The staff unit “Wissen als Gemeingut” (WAG, english ‘Knowlege as a Commons’) uses GitHub.com as a git host for source control management (SCM), project management, webhosting and DevOps (CI/CD, container registry and more).

For our relatively small team, to focus on our mission, we need to minimize friction and standardise as much as possible on one platform for the entire data analytics stack. In choosing such a platform, we evaluated GitHub.com and the GWDG-hosted gitlab.gwdg.de instance. GitHub.com won out because if offered (in this order) beneficial network effects, a superior feature set and limited additional lock-in potential.

Network Effects

GitHub.com is widely used in R open source development in general, and the bibliometric data analysis community in particular. We often depend on and link to repositories and issues in other R projects, which is easily possible inside of GitHub.com. We also occassionally receive tickets or pull requests from external contributors, whom we could not easily, or at all, accomodate on gitlab.gwdg.de. Maintaining a separate development platform, with seperate usernames and issues as well as slightly different paradigms would add undue friction.

As a corollary of these network effects, existing software for R DevOps is more readily available for GitHub (for example, the r-lib/actions repo) and some features in {usethis}. Setting up GitLab to meet similar standards would take significant resources and may not be as well-supported by the community and commercial open source developers in the R community (RStudio, PBC)

Feature Set

GitHub.com and (self-hosted) GitLab generally offer many of the same features, though GitLab has a history of covering the Software Development Life Cycle (SDLC) in more depth and breadth.

gitlab.gwdg.de is the self-hosted Enterprise Edition (EE) of Gitlab apparently with a Starter License (?).

Features which, at first sight, appear to be missing from gitlab.gwdg.de are:

  1. Workflow Automation / CI/CD with crossplatform runtimes (macOS, Windows, Linux) as well as Docker Container. The GWDG notes that the Docker Daemon is not available inside its runners. Furthermore, I could not find documentation on these runners, and they are likely to support only Linux. Setting up our own custom runners would be cost a considerable amount of time.

Since our repositories are all public, the free GitHub.com tier includes all needed features (though the actual subscription for github.com/subugoe is unknown).

Limited Additional Lock-In

Both GitHub.com and (self-hosted) GitLab are, in part, proprietary software and present a risk for lock-in. However, the core deliverable of our data analyses lies in our R software and the containers to develop and deploy them in.

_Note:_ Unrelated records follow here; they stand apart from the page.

(** * rtop (Qt5 front end): the refresh cycle of [Dialog::updateDataFromRust]

    A shallow embedding of [src/Qt5/dialog.cpp].  Once per timer tick the
    dialog asks the metrics provider for a JSON payload, releases the
    provider's buffer, decodes the payload with [QJsonDocument::fromJson]
    and writes thirteen widgets.

    Layout of the development:
    - [Dbl], [QString] : the [double] and text operations the cycle uses;
    - [QJsonValue], [QJsonObject], [QJsonDocument] : Qt's JSON classes as
      far as the cycle calls them, with a decoder for RFC 8259 text
      ([JsonText]);
    - [Provider]       : the C interface of the metrics provider and the
      heap its payload buffers live on;
    - [Ui]             : the widgets of the dialog and the calls on them;
    - [Dialog]         : [updateDataFromRust], as a command on the state of
      the dialog, and the timer that drives it;
    - the vocabulary of the properties, the lemmas on the decoder, on
      [QString::number] and on a cycle, and the claims C1 to C10.

    Numbers are IEEE 754 binary64 values (Rocq's primitive [float]), as the
    C++ [double] is; byte strings and texts are [string]s holding UTF-8.
    Qt itself is not part of the repository: its classes are modelled
    after their documentation, and the remarks on each definition say
    which documented behaviour it follows. *)

From Stdlib Require Import ZArith Lia Ascii String.
From Stdlib Require Import Floats.PrimFloat Floats.FloatOps Floats.SpecFloat.
From stdpp Require Import base option list strings gmap.

Set Warnings "-inexact-float,-register-all".

Local Open Scope string_scope.
Local Open Scope Z_scope.

(** ** [double] *)

Module Dbl.

(** The magnitude of a finite [double] is [m * 2^e] for the mantissa and
    exponent that [Prim2SF] returns. *)
Definition is_finite (d : float) : bool :=
  match Prim2SF d with
  | S754_zero _ | S754_finite _ _ _ => true
  | S754_infinity _ | S754_nan => false
  end.

(** [round_half_up num den] is the integer nearest to [num / den]
    ([0 <= num], [0 < den]), a tie going up. *)
Definition round_half_up (num den : Z) : Z :=
  let q := num / den in
  let r := num mod den in
  if den <=? 2 * r then q + 1 else q.

(** [scaled prec m e]: the magnitude [m * 2^e] times [10^prec], rounded
    to an integer. *)
Definition scaled (prec : nat) (m : positive) (e : Z) : Z :=
  let p10 := 10 ^ Z.of_nat prec in
  if 0 <=? e then Z.pos m * 2 ^ e * p10
  else round_half_up (Z.pos m * p10) (2 ^ (- e)).

(** The value of a [double] as an [int], when it is a whole number in the
    range of a 32-bit [int]; this is the test [int(dbl) == dbl]. *)
Definition to_int (d : float) : option Z :=
  match Prim2SF d with
  | S754_zero _ => Some 0
  | S754_finite s m e =>
      let mag :=
        if 0 <=? e then Some (Z.pos m * 2 ^ e)
        else if Z.pos m mod 2 ^ (- e) =? 0 then Some (Z.pos m / 2 ^ (- e))
        else None in
      match mag with
      | Some n =>
          let v := if s then - n else n in
          if (- 2147483648 <=? v) && (v <=? 2147483647) then Some v else None
      | None => None
      end
  | S754_infinity _ | S754_nan => None
  end.

(** Decimal text to [double]: the binary64 value nearest to
    [digits * 10^exp10] (ties to even), as [strtod] computes it.  The
    quotient by a power of ten is rounded once, from the exact
    remainder. *)
Definition of_decimal (neg : bool) (digits : Z) (exp10 : Z) : spec_float :=
  match digits with
  | Z.pos n =>
      if 0 <=? exp10
      then binary_normalize prec emax
             (if neg then - (Z.pos n * 10 ^ exp10) else Z.pos n * 10 ^ exp10) 0 neg
      else
        match 10 ^ (- exp10) with
        | Z.pos p =>
            SFdiv prec emax (S754_finite neg n 0) (S754_finite false p 0)
        | _ => S754_nan
        end
  | _ => S754_zero neg
  end.

End Dbl.

(** ** [QString]

    A [QString] is represented by the UTF-8 encoding of its text, so
    [QString::fromUtf8] of well-formed UTF-8 and [toUtf8] are the
    identity on the representation. *)

Module QString.

Definition t := string.

Definition fromUtf8 (bytes : string) : t := bytes.
Definition toUtf8 (s : t) : string := s.

Definition digit (n : Z) : ascii := ascii_of_nat (48 + Z.to_nat (n mod 10)).

(** The last [width] decimal digits of [n], most significant first. *)
Fixpoint fixed_digits (width : nat) (n : Z) : string :=
  match width with
  | O => ""
  | S w => fixed_digits w (n / 10) +:+ String (digit n) ""
  end.

(** The decimal digits of [0 <= n] without leading zeros ("0" for 0);
    [fuel] bounds the number of digits. *)
Fixpoint digits_go (fuel : nat) (n : Z) (acc : string) : string :=
  match fuel with
  | O => acc
  | S f =>
      let acc' := String (digit n) acc in
      if n / 10 =? 0 then acc' else digits_go f (n / 10) acc'
  end.

Definition digits (n : Z) : string :=
  digits_go (S (Z.to_nat (Z.log2 n))) n "".

(** The fixed notation of the scaled integer [n = round (x * 10^prec)]:
    integer part, and a point followed by [prec] digits when [prec > 0]. *)
Definition decimalForm (prec : nat) (n : Z) : string :=
  let p10 := 10 ^ Z.of_nat prec in
  digits (n / p10) +:+
  match prec with
  | O => ""
  | S _ => "." +:+ fixed_digits prec (n mod p10)
  end.

(** [QString::number(d, 'f', prec)] in the C locale: fixed notation with
    [prec] digits after the point, the exact binary value rounded to the
    nearest such decimal (a tie away from zero); a minus sign for a
    negative value other than zero; "inf", "-inf" and "nan" otherwise. *)
Definition number (d : float) (prec : nat) : t :=
  match Prim2SF d with
  | S754_zero _ => decimalForm prec 0
  | S754_finite s m e =>
      (if s then "-" else "") +:+ decimalForm prec (Dbl.scaled prec m e)
  | S754_infinity s => if s then "-inf" else "inf"
  | S754_nan => "nan"
  end.

End QString.

(** ** Qt's JSON classes

    What the cycle uses of [QJsonValue], [QJsonObject] and [QJsonDocument],
    after Qt 5's documentation of these classes. *)

Module QJsonValue.

Inductive t :=
| Null
| Bool (b : bool)
| Double (d : float)
| String (s : QString.t)
| Array (a : list t)
| Object (o : gmap string t)
| Undefined.

(** [toDouble(defaultValue = 0)]: the number when the value is one, the
    default otherwise. *)
Definition toDouble (v : t) : float :=
  match v with
  | Double d => d
  | _ => 0%float
  end.

(** [toInt(defaultValue = 0)]: "If type() is not Double or the value is
    not a whole number, the defaultValue will be returned." *)
Definition toInt (v : t) : Z :=
  match v with
  | Double d =>
      match Dbl.to_int d with
      | Some n => n
      | None => 0
      end
  | _ => 0
  end.

End QJsonValue.

Module QJsonObject.

Abbreviation t := (gmap string QJsonValue.t).

(** [operator[](const QString &key)] on an object that is not [const]:
    "Returns a reference to the value for key.  If there is no value with
    key [key] in the object, one is created with a QJsonValue::Null value
    and then returned."  The value read is returned with the object as
    the call leaves it. *)
Definition index (key : string) (o : t) : QJsonValue.t * t :=
  match o !! key with
  | Some v => (v, o)
  | None => (QJsonValue.Null, <[key := QJsonValue.Null]> o)
  end.

End QJsonObject.

(** The JSON text format (RFC 8259), which [QJsonDocument::fromJson]
    decodes.  The decoder is a recursive descent over the bytes, the way
    Qt's own is written; [fuel] bounds the depth of the recursion, and
    [JsonTextFacts.parse_not_OutOfFuel] shows that [parse] never runs out
    of it.  The grammar is the one of the RFC, read strictly. *)

Module JsonText.

Inductive res (A : Type) :=
| Ok (a : A) (rest : string)
| Err
| OutOfFuel.
Arguments Ok {A} a rest.
Arguments Err {A}.
Arguments OutOfFuel {A}.

Definition code (c : ascii) : Z := Z.of_nat (nat_of_ascii c).
Definition byte (n : Z) : ascii := ascii_of_nat (Z.to_nat n).

Definition is_space (c : ascii) : bool :=
  let n := code c in (n =? 32) || (n =? 9) || (n =? 10) || (n =? 13).

Definition is_digit (c : ascii) : bool :=
  let n := code c in (48 <=? n) && (n <=? 57).

Fixpoint eatSpace (s : string) : string :=
  match s with
  | String c r => if is_space c then eatSpace r else s
  | EmptyString => s
  end.

(** [strip p s]: [s] without its prefix [p]. *)
Fixpoint strip (p s : string) : option string :=
  match p, s with
  | EmptyString, _ => Some s
  | String a p', String b s' => if Ascii.eqb a b then strip p' s' else None
  | String _ _, EmptyString => None
  end.

(** *** Numbers *)

(** The run of digits at the head of [s], accumulated onto [acc]; the
    number of digits read; the rest. *)
Fixpoint digits_of (s : string) (acc : Z) (n : Z) : Z * Z * string :=
  match s with
  | String c r =>
      if is_digit c then digits_of r (10 * acc + (code c - 48)) (n + 1)
      else (acc, n, s)
  | EmptyString => (acc, n, s)
  end.

(** [int = zero / ( digit1-9 *DIGIT )] *)
Definition parseInt (s : string) : option (Z * string) :=
  match s with
  | String c r =>
      if code c =? 48 then Some (0, r)
      else
        let '(v, n, r') := digits_of s 0 0 in
        if 0 <? n then Some (v, r') else None
  | EmptyString => None
  end.

(** [frac = decimal-point 1*DIGIT]: the digits extend the mantissa. *)
Definition parseFrac (mant : Z) (s : string) : option (Z * Z * string) :=
  match s with
  | String c r =>
      if code c =? 46 then
        let '(v, n, r') := digits_of r mant 0 in
        if 0 <? n then Some (v, n, r') else None
      else Some (mant, 0, s)
  | EmptyString => Some (mant, 0, s)
  end.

Both GitHub and GitLab constitute relatively thin layers on top of these core products: - some configuration files (such as the *.yamls for the workflow automation) - limited reliance on the workflow runner environments (mostly environment variables in GitHub Actions) - project management (issues, milestones, etc.)

In addition, the community benefits on GitHub present a significant source of lock-in: On GitLab we would have to retool with limited community support, and probably loose external contributors. These downsides of leaving GitHub, however, are a fait accompli – our decision to stay on GitHub will not increase the costs of a potential later migration.

Staying on GitHub, then, does not further limit our future strategic choices. We should therefore stay on GitHub for the foreseeable future and absorb the one-off cost of leaving only when and if it becomes necessary.

Philosophical Reasons

Our mission is to produce bibliometric analyses, and to do so in a way that facilitates open science, such as using and producing open source software in our data products. But this mission does not prejudice our choice of tools outside of, or adjacent to these data products, as, in this case, the SDLC solution. Whether, for example, our tickets are tracked in a hosted or self-hosted, proprietary or open-source software is largely irrelevant to our mission, if our choosen platform allows us (and people outside of SUB) to collaborate with us in an open way. In fact, any additional costs that arise from our choice of tooling should be justified narrowly in terms of our mission – and not a general preference for open source (or self-hosted) software, desireable as that may be (or not).

As an extreme, but illustrative example, our mission does not require us to use fully open-source hardware in our development (of which there is very little), because how open or closed the computer on which our data products are developed has no bearing on the open source nature of the result. (This is why we standardise our CI/CD on a fully open and reproducible docker image). In fact, insisting on such a time-intensive standard would be wasteful and distract from our mission.

GitHub.com, hosted and proprietary though it may be, does not negatively affect the open source nature of our data products. Because it lowers the friction for collaboration, it might make our work more open.

GitHub.com then, for now, fits the bill.

Compliance

As many other vendors, GitHub.com offers a customary data protection agreement for General Data Protection Regulation (GDPR) compliance (~ Auftragsverarbeitung).